Aaliyah snorted laughing, and at the sound of her laughter, you joined in.
You continued,
"I mean, not Steve exactly, because that would be weird. I just mean, a guy like Steve."
"You mean a guy who makes you feel the same way he makes you feel," Aaliyah corrected you, and you glared at her again, pushing her gently.
"Don't push it," you teased, but you meant it - you might have liked Steve, but that was all there was to it - you liked him, he was a distraction. And maybe even that was too much.
✺ ✺ ✺
As for Steve, he thoroughly enjoyed his time with you. He thought constantly about how you made him feel, how much he looked forward to talking to you.
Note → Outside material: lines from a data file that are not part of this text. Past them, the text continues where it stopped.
Lemma zlen_concat sz items : Forall (sized sz) items -> zlen (concat items) = zlen items * sz.
Proof. unfold sized. induction 1 as [|x items Hx Hi IH]; [done|]. cbn [concat]. rewrite zlen_app, zlen_cons, IH, Hx. lia. Qed.
(** bytes as [n] items and a rest *)
Lemma chunks sz (n : nat) (l : list Z) : 0 < sz -> Z.of_nat n * sz <= zlen l -> exists gap rest, l = concat gap ++ rest /\ length gap = n /\ Forall (sized sz) gap.
Proof.
  intros Hs. revert l. induction n as [|n IH]; intros l Hl; [by exists [], l|].
  destruct (IH (drop (Z.to_nat sz) l)) as (gap & rest & E & Hn & Hg); [unfold zlen in *; rewrite length_drop; nia|].
  exists (take (Z.to_nat sz) l :: gap), rest. cbn [concat length]. split; [by rewrite <- app_assoc, <- E, take_drop|]. split; [lia|].
  constructor; [|done]. unfold sized, zlen in *. rewrite length_take. nia.
Qed.
Lemma split_item (items : list item) i : 0 <= i < zlen items -> exists pre x post, items = pre ++ x :: post /\ i = zlen pre.
Proof.
  intros Hi. destruct (zsplit items i) as (pre & [|x post] & -> & ->); [lia|rewrite app_nil_r in Hi; lia|]. eauto.
Qed.
(** C2, amended. In evaluation order: an absent (or already consumed)
    token is answered "expired"; a stored token with an answer text that
    does not parse, or that parses to another number than the stored
    answer, is answered by the single "incorrect answer" response; and
    the success page is returned exactly when the token was present and
    the text parses to the stored answer. *)
Theorem validate_outcomes (st : Store) (id a : string) :
  (st !! id = None -> (validate st id a).1 = respExpired) /\
  (forall entry, st !! id = Some entry ->
     (Strconv.Atoi a = None -> (validate st id a).1 = respIncorrect) /\
     (forall n, Strconv.Atoi a = Some n -> n <> answer entry ->
        (validate st id a).1 = respIncorrect) /\
     (Strconv.Atoi a = Some (answer entry) ->
        (validate st id a).1 = respSuccess)) /\
  ((validate st id a).1 = respSuccess <->
   exists entry, st !! id = Some entry /\
                 Strconv.Atoi a = Some (answer entry)).
Proof.
  rewrite validate_cases. split; [|split].
  - now intros ->.
  - intros entry ->. cbn [fst]. repeat split.
    + intros E. rewrite decide_False; [done|]. now rewrite E.
    + intros n E Hne. rewrite decide_False; [done|]. rewrite E. congruence.
    + intros E. now rewrite decide_True.
  - destruct (st !! id) as [entry|]; cbn [fst].
    + destruct (decide (Strconv.Atoi a = Some (answer entry))) as [E|E].
      * split; [eauto|done].
      * split; [discriminate|]. intros (e' & [= <-] & E'). contradiction.
    + split; [discriminate|]. now intros (e' & ? & _).
Qed.

Lemma validate_outcomes_witness :
  (validate sampleStore "tok" "7").1 = respSuccess /\
  (validate sampleStore "tok" "8").1 = respIncorrect /\
  (validate sampleStore "tok" "seven").1 = respIncorrect /\
  (validate sampleStore "other" "7").1 = respExpired.
Proof.
  pose proof (validate_outcomes sampleStore "tok" "7") as (_ & H7 & _).
  pose proof (validate_outcomes sampleStore "tok" "8") as (_ & H8 & _).
  pose proof (validate_outcomes sampleStore "tok" "seven") as (_ & Hs & _).
  pose proof (validate_outcomes sampleStore "other" "7") as (Ho & _).
  split; [|split; [|split]].
  - now apply (H7 sampleEntry).
  - destruct (H8 sampleEntry eq_refl) as (_ & H8' & _).
    now apply (H8' 8).
  - now apply (Hs sampleEntry).
  - now apply Ho.
Defined.

(** ** Go integers that stay in range *)

Lemma wrap_small (z : Z) : GoInt.in_int z -> GoInt.wrap z = z.
Proof.
  unfold GoInt.in_int, GoInt.minInt, GoInt.maxInt, GoInt.wrap.
  intros H. rewrite Z.mod_small; lia.
Qed.

Lemma wrap_in_int (z : Z) : GoInt.in_int (GoInt.wrap z).
Proof.
  unfold GoInt.in_int, GoInt.minInt, GoInt.maxInt, GoInt.wrap.
  pose proof (Z.mod_pos_bound (z + 2 ^ 63) (2 ^ 64)). lia.
Qed.

Lemma abs_small (z : Z) : - 2 ^ 63 < z < 2 ^ 63 -> GoInt.abs z = Z.abs z.
Proof.
  intros H. unfold GoInt.abs, GoInt.neg.
  destruct (Z.ltb_spec z 0).
  - rewrite wrap_small; [lia|]. unfold GoInt.in_int, GoInt.minInt, GoInt.maxInt. lia.
  - lia.
Qed.

(** ** The equation generator *)

Lemma Rand_Int_range (max : Z) (w : World) :
  0 < max ->
  exists n, Rand.Int max w = Returns n (advance w) /\ 0 <= n < max.
Proof.
  intros H. unfold Rand.Int. destruct (Z.leb_spec max 0); [lia|].
  eexists; split; [reflexivity|]. now apply Z.mod_pos_bound.
Qed.

(** Every value of the range is delivered for some entropy word. *)
Lemma Rand_Int_onto (max n : Z) (e : nat -> Z) (c p : nat) :
  0 <= n < max -> e c = n ->
  Rand.Int max (MkWorld e c p) = Returns n (MkWorld e (S c) p).
Proof.
  intros H E. unfold Rand.Int. destruct (Z.leb_spec max 0); [lia|].
  cbn. rewrite E, Z.mod_small; [done|lia].
Qed.

Lemma getRandomNumber_range (min max : Z) (w : World) :
  0 <= min <= max -> max <= 2 ^ 62 ->
  exists n, getRandomNumber min max w = Returns n (advance w) /\
            min <= n <= max.
Proof.
  intros Hmin Hmax. unfold getRandomNumber, GoInt.add, GoInt.sub.
  assert (Hi : forall z, 0 <= z <= 2 ^ 62 + 1 -> GoInt.wrap z = z).
  { intros z Hz. apply wrap_small.
    unfold GoInt.in_int, GoInt.minInt, GoInt.maxInt. lia. }
  rewrite (Hi (max - min)), (Hi (max - min + 1)) by lia.
  destruct (Rand_Int_range (max - min + 1) w) as (n & E & Hn); [lia|].
  unfold mbind, M_bind. rewrite E. unfold mret, M_ret.
  rewrite Hi by lia. eexists; split; [reflexivity|lia].
Qed.
(** * Room / game-session engine of the realtime board-game backend

    A shallow embedding of the socket.io game server (the file that defines
    [processMove]): the per-game move handlers, [processMove], the room registry
    ([createRoom], [joinRoom], [selectGame], [disconnect]) and the turn
    timer ([startTurnTimer], [skipTurn]).

    Conventions.
    - JS numbers that index boards are integers and are modelled in [Z];
      a move is a record of the fields the handlers destructure.
    - Reading an array outside its range gives [undefined]; reading a
      property of [undefined] raises a [TypeError].  Both are kept apart
      from [null].
    - The handlers mutate the game-state object in place.  A handler is a
      function from the state before the call to the state after it, and
      the state "after" is also what is stored in [gameStates] when the
      move is rejected or when the handler throws.
    - [initializeGameState] stores the room's own [players] array in the game
      state; [sharedPlayers] in the server state records for which rooms the
      two are still one array, so that a later [push] by [joinRoom] shows in
      the game state as it does in the source.
    - [Math.random] is an input of the functions that call it. *)

From Stdlib Require Import ZArith String Ascii List Bool Lia.
From stdpp Require Import base option list strings gmap pretty sorting.

Local Open Scope string_scope.
Local Open Scope Z_scope.

(** ** JavaScript arrays and strings *)

(** [a[i]]: [None] is [undefined]. *)
Definition at_ {A : Type} (a : list A) (i : Z) : option A :=
  if 0 <=? i then a !! Z.to_nat i else None.

(** [a[i] = v].  Every write of the source is preceded by a read of the same
    slot that found a value there, so no write grows an array. *)
Definition put {A : Type} (a : list A) (i : Z) (v : A) : list A :=
  if 0 <=? i then <[Z.to_nat i := v]> a else a.

(** The three results of [g[r][c]]. *)
Inductive Read (A : Type) : Type :=
| Value (a : A)
| Undefined
| TypeError.
Arguments Value {A} a.
Arguments Undefined {A}.
Arguments TypeError {A}.

Definition at2 {A : Type} (g : list (list A)) (r c : Z) : Read A :=
  match at_ g r with
  | None => TypeError
  | Some line =>
      match at_ line c with
      | None => Undefined
      | Some a => Value a
      end
  end.

Definition put2 {A : Type} (g : list (list A)) (r c : Z) (v : A) : list (list A) :=
  match at_ g r with
  | None => g
  | Some line => put g r (put line c v)
  end.

(** A board cell holds [null] ([None]) or a string. *)
Definition Cell := option string.

(** [!v] is false exactly on a non-empty string. *)
Definition truthy (v : Cell) : bool :=
  match v with
  | Some s => negb (String.eqb s "")
  | None => false
  end.

Definition cellIs (v : Cell) (symbol : string) : bool :=
  match v with
  | Some s => String.eqb s symbol
  | None => false
  end.

Definition isNull (v : Cell) : bool :=
  match v with
  | None => true
  | Some _ => false
  end.

Definition upperChar (c : ascii) : ascii :=
  let n := N_of_ascii c in
  if ((97 <=? n) && (n <=? 122))%N then ascii_of_N (n - 32) else c.

Definition lowerChar (c : ascii) : ascii :=
  let n := N_of_ascii c in
  if ((65 <=? n) && (n <=? 90))%N then ascii_of_N (n + 32) else c.

Fixpoint toUpperCase (s : string) : string :=
  match s with
  | EmptyString => EmptyString
  | String c s' => String (upperChar c) (toUpperCase s')
  end.

Fixpoint toLowerCase (s : string) : string :=
  match s with
  | EmptyString => EmptyString
  | String c s' => String (lowerChar c) (toLowerCase s')
  end.

(** [s.includes(sub)] *)
Definition includes (s sub : string) : bool :=
  match String.index 0 sub s with
  | Some _ => true
  | None => false
  end.

(** ** Data model *)

Record Player := {
  p_id : string;      (* id *)
  p_name : string;    (* name *)
  p_ready : bool      (* ready *)
}.

Record Room := {
  code : string;
  host : string;
  room_players : list Player;      (* players *)
  gameSelected : option string
}.
(** * The bitum plugin of the politeiad cockroachdb cache

    A shallow embedding of [politeiad/cache/cockroachdb/bitum.go]: the command
    handlers, the dispatcher [Exec], the rebuild entry point [Build] and the
    vote tally of [newVoteResults], over an explicit model of the relational
    store the handlers talk to; and the plugin commands of the test cache
    (package [testcache]), over Go maps. *)

From Stdlib Require Import ZArith String Ascii List Lia.
From Stdlib Require Import Floats.SpecFloat.
From stdpp Require Import base tactics option list strings gmap sorting.

Open Scope Z_scope.

(** ** Go values used by the plugin *)

Module Go.

(** Go's [error] values.  The sentinels are compared by identity in the
    source ([err == gorm.ErrRecordNotFound]); every other error (driver
    errors, codec errors, [fmt.Errorf] results) is an [errorString]. *)
Inductive error : Type :=
| gorm_ErrRecordNotFound
| cache_ErrRecordNotFound
| cache_ErrInvalidPluginCmd
| cache_ErrNoVersionRecord
| cache_ErrWrongVersion
| errorString (msg : string).

#[global] Instance error_eq_dec : EqDecision error.
Proof. solve_decision. Defined.

(** [err.Error()], which is what the verb [%v] prints.  The texts of the
    sentinels are not in the sources at hand; nothing below depends on
    them. *)
Definition Error (e : error) : string :=
  match e with
  | gorm_ErrRecordNotFound => "record not found"
  | cache_ErrRecordNotFound => "record not found"
  | cache_ErrInvalidPluginCmd => "invalid plugin command"
  | cache_ErrNoVersionRecord => "no version record"
  | cache_ErrWrongVersion => "wrong version"
  | errorString msg => msg
  end.

(** [fmt.Errorf(prefix + "%v", err)]: a fresh error carrying only the text. *)
Definition Errorf (prefix : string) (e : error) : error :=
  errorString (prefix +:+ Error e).

(** A function result [(T, error)] of which the source reads the value only
    when the error is nil. *)
Inductive result (A : Type) : Type :=
| Ok (a : A)
| Err (e : error).
Arguments Ok {A} a.
Arguments Err {A} e.

(** [uint64] arithmetic wraps around. *)
Definition uint64_max : Z := 2 ^ 64 - 1.
Definition u64 (z : Z) : Z := z mod 2 ^ 64.

(** [strings.Split(s, sep)] for a one-byte separator: the pieces between the
    separators, so one more piece than there are separators. *)
Fixpoint Split (s : string) (sep : ascii) : list string :=
  match s with
  | EmptyString => [EmptyString]
  | String c rest =>
      if Ascii.eqb c sep then EmptyString :: Split rest sep
      else match Split rest sep with
           | [] => [String c EmptyString]
           | piece :: pieces => String c piece :: pieces
           end
  end.

(** [strings.Count(s, string(sep))]. *)
Fixpoint Count (s : string) (sep : ascii) : nat :=
  match s with
  | EmptyString => O
  | String c rest => if Ascii.eqb c sep then S (Count rest sep) else Count rest sep
  end.

(** [strings.Join(elems, string(sep))]. *)
Fixpoint Join (elems : list string) (sep : ascii) : string :=
  match elems with
  | [] => EmptyString
  | [e] => e
  | e :: rest => e +:+ String sep (Join rest sep)
  end.

(** One digit of [strconv.FormatUint], lower case as Go prints it. *)
Definition digit (d : Z) : ascii :=
  if d <? 10 then ascii_of_N (Z.to_N (48 + d)) else ascii_of_N (Z.to_N (87 + d)).

Fixpoint format_digits (fuel : nat) (base x : Z) (acc : string) : string :=
  match fuel with
  | O => acc
  | S fuel' =>
      let acc' := String (digit (x mod base)) acc in
      if x / base =? 0 then acc' else format_digits fuel' base (x / base) acc'
  end.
How everyday, his worry about your situation becoming more serious dissipated slowly. He could feel himself easing into you, everything that made up this character you created called Moonrose. Conversation seemed casual, like you knew each other in real life, it felt easy, and there was no pressure.
As for your connection, he had finally acknowledged that it was real, and more than either of you had wanted to realize at first. But now, there was no shame, no worry in acknowledging what the two of you had, because you were both smart enough to keep it at this level. It was like a shallow pool. There would be no drowning.
He mostly talked to Bucky about you when it came to the emotional aspect of it. He still feared that if he talked to Tony, it might come across as an issue, and might put a pause on what he had with you. But everyone noticed how different Steve was acting. Even without the phase he had gone through where he was sexually frustrated and angry, he still acted different.
Lighter on his feet, more smiley. And he was always on top of his work. You weren't distracting him from his duty, so that made the fact that he knew you had a unique connection with him more bearable. Because of you, he was learning to worry less. To have a little more fun.
It was a bright day that week, the sun filtering in through the large windows of the meeting room where everyone was gathered. Steve was engaging in some mindless conversation with Sam and Bucky in which they were debating whether or not pineapple belonged on pizza.
"No. I'm not sure why everyone keeps trying to put all these twists on pizza. It's pizza," Bucky scoffed, Sam rolling his eyes as a result.
"You're just closed off. With your old ass," Sam retorted, and Steve made a face. Sam raised his hands up in surrender. "You know what I mean. What about you Steve?"
Honestly, Steve had never even tried pineapple on pizza and he didn't understand why there was such a big fuss about the banal question.
"I don't really have an opinion," he shrugged, not expecting Sam and Bucky to start clamoring over him and trying to force him to pick a side.
Before he even got to grasp the situation, he felt Natasha patting his shoulder,
"Hey, mind if I use your laptop? Mine's gone haywire, don't really feel like messing with it right now."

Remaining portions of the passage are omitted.